Thursday, July 07, 2005

Le Tour de France

I don't know how many people here really follow The Tour, but I am a great fan. Ever since Ten Sports started showing it live I have been hooked because as with Formula 1, this is as much a race of tactics, experience, teamwork as of raw talent. I know that the people on top in most sports also put in that amount of hard work, dedication etc. but nowhere is it as evident as on the Tour.

Case in point is the ever-faithful George Hincape. He is the only person who has stayed with Armstrong on each of his 6 triumphs, first with the US Postal team and then with Team Discovery Channel. As most people know the race is won in the mountains. Mainly after stage 11 and the level 3 and 4 ascents of the Pyrenees is what separates the wheat from the chaff. But on all such stages as yesterday's and today's which saw dangerous, possibly fatal pile ups at the dangerous turn in the end are lose-lose situations for all the top runners. The only people looking forward to race on the relatively flat pieces of road are the specialist sprinters like Boonen, McEwen and Stuart O'Grady. For the title contenders like Armstrong, Basso, Ulrich etc. the most they can hope is to finish with the peleton and ensure safe passage to the next day. Where a person can win is in the time trials, like how Armstrong pulled out a large gap to his main rivals in just 20 minutes of riding on the first day compared to no significant mileage gained in the ensuing 5 day-long stages.

However what these stages do test is the ability of a team to hold together, protect its main man and warm up the legs for the big climbs in the mountains. Racing jostling for positions among 150 riders at 50 km/hr on extremely thing tyres and on narrow bending lanes is as dangerous as racing in the tried and tested cockpits of F1 cars. I think more men have died in the last few years in cycling than in motor racing.

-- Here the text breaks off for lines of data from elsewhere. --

(* ===== verification/PagedChains.v ===== *)
(** * Version chains on heap pages

    The walks along a chain: from the newest version of a row each header leads
    to the version it replaced.  The walks read what the rows of [Versions] hold,
    and the cycle detector never stops them. *)

From stdpp Require Import base tactics list numbers gmap.
From Stdlib Require Import ZArith Lia.
From S2P Require Import Prelude Turns Bytes Errors PageFormat Slotted SlottedSpec SlottedTrace Pager Keys BTreeNode BTree BTreeTheory BTreeTheorems BTreeClient.
From S2P Require Import Catalog CatalogSpec Overflow OverflowSpec Heap HeapPage HeapSpec HeapValues Mvcc MvccOutcomes Paged Versions PagedPages.
Local Open Scope Z_scope.
Local Open Scope bic_scope.

(** ** The cycle detector *)

(** The detector [d] has seen [l], in this order. *)
Definition watches (d : ChainCycleDetector) (l : list TupleLocator) : Prop :=
  match dt_overflow d with
  | None => (length l <= 32)%nat /\ dt_inline d = (Some <$> l) ++ replicate (32 - length l) None
  | Some m => (32 < length l)%nat /\ forall x, m !! x = None <-> x ∉ l
  end.

Lemma watches_default : watches detector_default [].
Proof. split; [cbn; lia|done]. Qed.

Lemma position_none x l : position_of x (Some <$> l) = None <-> x ∉ l.
Proof.
  induction l as [|y l IH]; cbn; [by split; intros; [apply not_elem_of_nil|]|]. rewrite not_elem_of_cons, <- IH. case_bool_decide as E.
  - injection E as ->. split; [done|]. by intros [[] _].
  - destruct (position_of x (Some <$> l)); cbn; [by split; [|intros []]|]. split; [|done]. intros _. split; [congruence|done].
Qed.

Lemma spilled_none x l : spilled (Some <$> l) !! x = None <-> x ∉ l.
Proof.
  unfold spilled. assert (Hg : forall (l : list TupleLocator) k (m : gmap TupleLocator Z),
    foldl (fun m (ic : nat * option TupleLocator) => match snd ic with Some c => <[c := Z.of_nat (fst ic)]> m | None => m end) m (imap (fun j => pair (k + j)%nat) (Some <$> l)) !! x = None
      <-> (x ∉ l) /\ m !! x = None).
  { clear. induction l as [|y l IH]; intros k m; cbn; [split; [intros E; split; [apply not_elem_of_nil|done]|by intros [_ E]]|].
    rewrite (imap_ext _ (fun j => pair (Datatypes.S k + j)%nat)) by (intros; cbn; f_equal; lia). rewrite IH, not_elem_of_cons, lookup_insert_None.
    naive_solver. }
  rewrite (Hg l 0%nat ∅), lookup_empty. naive_solver.
Qed.

Lemma observe_new d l x : watches d l -> x ∉ l -> exists d', observe x (Z.of_nat (length l)) d = (None, d') /\ watches d' (l ++ [x]).
Proof.
  unfold watches, observe. intros W Hx. destruct (dt_overflow d) as [m|].
  - destruct W as [Hl Hm]. rewrite (proj2 (Hm x) Hx). eexists. split; [done|]. cbn. rewrite length_app. cbn. split; [lia|].
    intros y. rewrite lookup_insert_None, Hm, not_elem_of_app, not_elem_of_cons. pose proof (not_elem_of_nil y). naive_solver.
  - destruct W as [Hl Hd]. unfold VERSION_CHAIN_INLINE_SEEN. destruct (Z.ltb_spec (Z.of_nat (length l)) 32) as [Hlt|Hge].
    + rewrite Nat2Z.id, Hd, take_app_length' by (by rewrite length_fmap). rewrite (proj2 (position_none x l) Hx). eexists. split; [done|]. cbn.
      rewrite length_app. cbn. split; [lia|]. rewrite <- (length_fmap Some l) at 1. rewrite <- (Nat.add_0_r (length (Some <$> l))), insert_app_r.
      replace (32 - length l)%nat with (Datatypes.S (32 - (length l + 1))) by lia. cbn. by rewrite fmap_app, <- app_assoc.
    + assert (Hl32 : length l = 32%nat) by lia. rewrite Hd, Hl32, app_nil_r. rewrite (proj2 (spilled_none x l) Hx). eexists. split; [done|]. cbn.
      rewrite length_app. cbn. split; [lia|]. intros y. rewrite lookup_insert_None, spilled_none, not_elem_of_app, not_elem_of_cons. pose proof (not_elem_of_nil y). naive_solver.
Qed.

(** ** Versions in the heap *)

(** The tuple of the version [v] that replaced the one at [pr]. *)
Definition ver_tuple (v : Ver) (pr : option TupleLocator) : bytes := encode_into (mkVersion (ve_xmin v) (ve_xmax v) pr) [] ++ ve_value v.

Lemma blen_encode h : blen (encode_into h []) = 30.
Proof. unfold encode_into, blen. rewrite !length_app, !length_le_enc. by destruct (prev h). Qed.

Lemma blen_ver_tuple v pr : blen (ver_tuple v pr) = 30 + blen (ve_value v).
Proof. unfold ver_tuple. by rewrite blen_app, blen_encode. Qed.

Lemma ver_tuple_stamp v pr x : patch_xmax (ver_tuple v pr) x = ver_tuple (mkVer (ve_xmin v) x (ve_value v)) pr.
Proof. apply patch_xmax_encode. Qed.

(** The versions of a row, with the locators they are stored under. *)
Abbreviation links := (list (TupleLocator * Ver)).
Abbreviation values := (gmap TupleLocator (bytes * list (Z * bytes))).

Fixpoint chained (G : values) (c : links) : Prop :=
  match c with
  | [] => True
  | (l, v) :: c' => (exists ov, G !! l = Some (ver_tuple v (fst <$> head c'), ov)) /\ chained G c'
  end.

Lemma chained_elem G c : chained G c -> forall l v, (l, v) ∈ c -> exists t ov, G !! l = Some (t, ov).
Proof.
  induction c as [|[l0 v0] c IH]; cbn; [intros _ l v Hin; by apply not_elem_of_nil in Hin|]. intros [[ov Hl] Hc] l v [[= -> ->]|Hin]%elem_of_cons; [eauto|by eapply IH].
Qed.

Lemma versions_frame G G' c : (forall l v, (l, v) ∈ c -> G' !! l = G !! l) -> chained G c -> chained G' c.
Proof.
  induction c as [|[l v] c IH]; cbn; [done|]. intros Hf [[ov Hl] Hc]. split; [exists ov; rewrite <- Hl; apply (Hf l v); by left|].
  apply IH; [|done]. intros l' v' Hin. apply (Hf l' v'). by right.
Qed.

Lemma versions_suffix G c1 c2 : chained G (c1 ++ c2) -> chained G c2.
Proof. induction c1 as [|[l v] c1 IH]; cbn; [done|]. by intros [_ H%IH]. Qed.

Section Sized.
Context (ps : Z) (o : HeapOptions) (mx : nat).

(** A version the heap gives back whole, and whose tuple takes at most [mx] pages. *)
Record ver_ok (v : Ver) : Prop := {
  vo_xmin : is_u64 (ve_xmin v);
  vo_xmax : is_u64 (ve_xmax v);
  vo_bytes : bytes_ok (ve_value v);
  vo_fits : 30 + blen (ve_value v) <= Z.max (inline_limit o) (max_value_bytes o);
  vo_u64 : 30 + blen (ve_value v) < U64;
  vo_pages : (Z.to_nat (pages_required (30 + blen (ve_value v)) ps) <= mx)%nat
}.

Lemma ver_whole l v pr : ver_ok v -> whole o l (ver_tuple v pr) = Val (ver_tuple v pr).
Proof.
  intros [_ _ _ Hf _ _]. unfold whole. rewrite blen_ver_tuple. destruct (inline_limit o <? _) eqn:E1, (max_value_bytes o <? _) eqn:E2; bools; try done. lia.
Qed.

Lemma prev_bytes_ok l : locator_ok l -> bytes_ok (locator_encode l).
Proof. intros _. unfold locator_encode. repeat apply Forall_app_2; apply le_enc_ok. Qed.

Lemma ver_value_ok v pr : ver_ok v -> prev_ok pr -> value_ok (ver_tuple v pr).
Proof.
  intros [_ _ Hb _ Hu _] Hp. unfold value_ok. rewrite blen_ver_tuple. pose proof (blen_ver_tuple v pr) as Hl. pose proof (blen_nonneg (ve_value v)). ands; [|apply Forall_app|done].
  - intros E. rewrite E in Hl. change (blen []) with 0 in Hl. lia.
  - split; [|done]. unfold encode_into. repeat apply Forall_app_2; try apply le_enc_ok; [constructor|]. cbn [prev]. destruct pr; [by apply prev_bytes_ok|apply zeros_ok].
Qed.

Lemma ver_value_pages v pr : ver_ok v -> (value_pages ps (ver_tuple v pr) <= mx)%nat.
Proof. intros [_ _ _ _ _ Hm]. unfold value_pages. by rewrite blen_ver_tuple. Qed.

Lemma ver_stamp_ok v x : is_u64 x -> ver_ok v -> ver_ok (mkVer (ve_xmin v) x (ve_value v)).
Proof. intros Hx []. by split. Qed.

Lemma decode_ver v pr : ver_ok v -> prev_ok pr -> version_decode (ver_tuple v pr) = Some (mkVersion (ve_xmin v) (ve_xmax v) pr, ve_value v).
Proof. intros [H1 H2 _ _ _ _] Hp. by apply version_decode_encode. Qed.

Lemma decode_prefix v pr m : ver_ok v -> prev_ok pr -> 0 <= m ->
  version_decode (take (Z.to_nat (30 + m)) (ver_tuple v pr)) = Some (mkVersion (ve_xmin v) (ve_xmax v) pr, take (Z.to_nat m) (ve_value v)).
Proof.
  intros [H1 H2 _ _ _ _] Hp Hm. unfold ver_tuple. pose proof (blen_encode (mkVersion (ve_xmin v) (ve_xmax v) pr)) as Hl. unfold blen in Hl.
  rewrite Z2Nat.inj_add by lia. rewrite take_app_add' by lia. by apply version_decode_encode.
Qed.
End Sized.

Lemma live_locator {S} `{P : Pager S} {L : PagerLaws S} {F : PagerFrees S} ps o k n w σ oA H G l x :
  holds ps o k n w σ oA H G -> G !! l = Some x -> issued H l /\ locator_ok l.
Proof.
  intros Hh Hl. pose proof (hh_entries _ _ _ _ _ _ _ _ _ Hh l) as He. rewrite Hl in He. destruct (tuple_at H l) as [t|] eqn:Et; [|done].
  pose proof (pl_pages _ _ _ _ _ _ _ (hh_placed _ _ _ _ _ _ _ _ _ Hh)) as Pg. destruct (tuple_issued ps k σ H l t Pg Et) as (Hi & Hs & h & Hp & Ht). split; [done|].
  destruct (Pg _ _ Hp) as (Hu & b & _ & [Hv _ _]). unfold key in Ht. apply (hi_contents _ _ _ _ _ _ Hv) in Ht; [|done].
  pose proof (hi_gens _ _ _ _ _ _ Hv _ _ _ Ht) as Hg. pose proof (hi_F _ _ _ _ _ _ Hv) as HF. pose proof (hi_wf _ _ _ _ _ _ Hv) as W.
  apply lookup_lt_Some in Ht. destruct (cnt_bound ps b W) as (? & ? & ?). rewrite length_abs in Ht by done. pose proof (wf_size _ _ W).
  unfold locator_ok, is_u16, is_u32, U16 in *. ands; [done|right; lia|lia..].
Qed.

Section Walks.
Context {S : Type} {P : Pager S} {L : PagerLaws S} {F : PagerFrees S}.
Context (ps : Z) (o : HeapOptions) (mx : nat).
Hypothesis Hps : 512 <= ps <= 65536.
Variable buffers : nat -> Z.
Hypothesis Hbuffers : forall i, 0 < buffers i.
Context (k : Z) (n : nat) (σ : gmap Z bytes) (oA : option ACat) (H : gmap Z PageHist) (G : values).
Abbreviation world := (S * PagedStore)%type.
Abbreviation pst := (st PageError world).
Abbreviation stored_in s p := (holds ps o k n (s, pd_heap p) σ oA H G).

Lemma put_heap_id p : put_heap (pd_heap p) p = p.
Proof. by destruct p. Qed.
Lemma put_index_id p : put_index (pd_index p) p = p.
Proof. by destruct p. Qed.

Lemma on_heap_settles {A} (m : nat -> st PageError (S * HeapFile) A) s p r s' hp : settles m (s, pd_heap p) r (s', hp) ->
  settles (fun t => on_heap (m t)) (s, p) r (s', put_heap hp p).
Proof. intros [e E]. exists e. intros t Ht. unfold on_heap. cbn [fst snd]. by rewrite E. Qed.

Lemma caught_settled {W A} (m : nat -> st PageError W A) w r w' : settles m w r w' -> settles (fun t => caught (m t)) w (Val r) w'.
Proof. intros [e E]. exists e. intros t Ht. unfold caught. by rewrite E. Qed.

(** A question to the transaction table. *)
Lemma table_settles {A C} (f : TableInner -> pres A) (kk : nat -> A -> pst C) s p r w' :
  match f (pd_transactions p) with
  | Val a => settles (fun t => kk t a) (s, p) r w'
  | Err e => r = Err e /\ w' = (s, p)
  | Panic => r = Panic /\ w' = (s, p)
  end -> settles (fun t => do x <- of_table f ;; kk t x) (s, p) r w'.
Proof.
  destruct (f (pd_transactions p)) as [a|e|] eqn:E.
  - apply settles_step. unfold of_table. cbn [snd]. by rewrite E.
  - intros [-> ->]. exists 0%nat. intros t _. unfold st_bind, of_table. cbn [snd]. by rewrite E.
  - intros [-> ->]. exists 0%nat. intros t _. unfold st_bind, of_table. cbn [snd]. by rewrite E.
Qed.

It will be exciting to see how the race pans out in the next few days as to how Armstrong will handle the steep ascents of the Pyrenees. He has not raced much this year (being in a Pete Sampras like state) and it needs to be seen if he can pip Kazak rider Alexander Vinokourov who I think will be his main rival to the maillot'jaune come 21st of July at the Champs Elysses.

Till then, au revoir!

1 comment:

Anand said...

For such a physical sport, the intricacies are multifold.
Will be a pity if he didn't win !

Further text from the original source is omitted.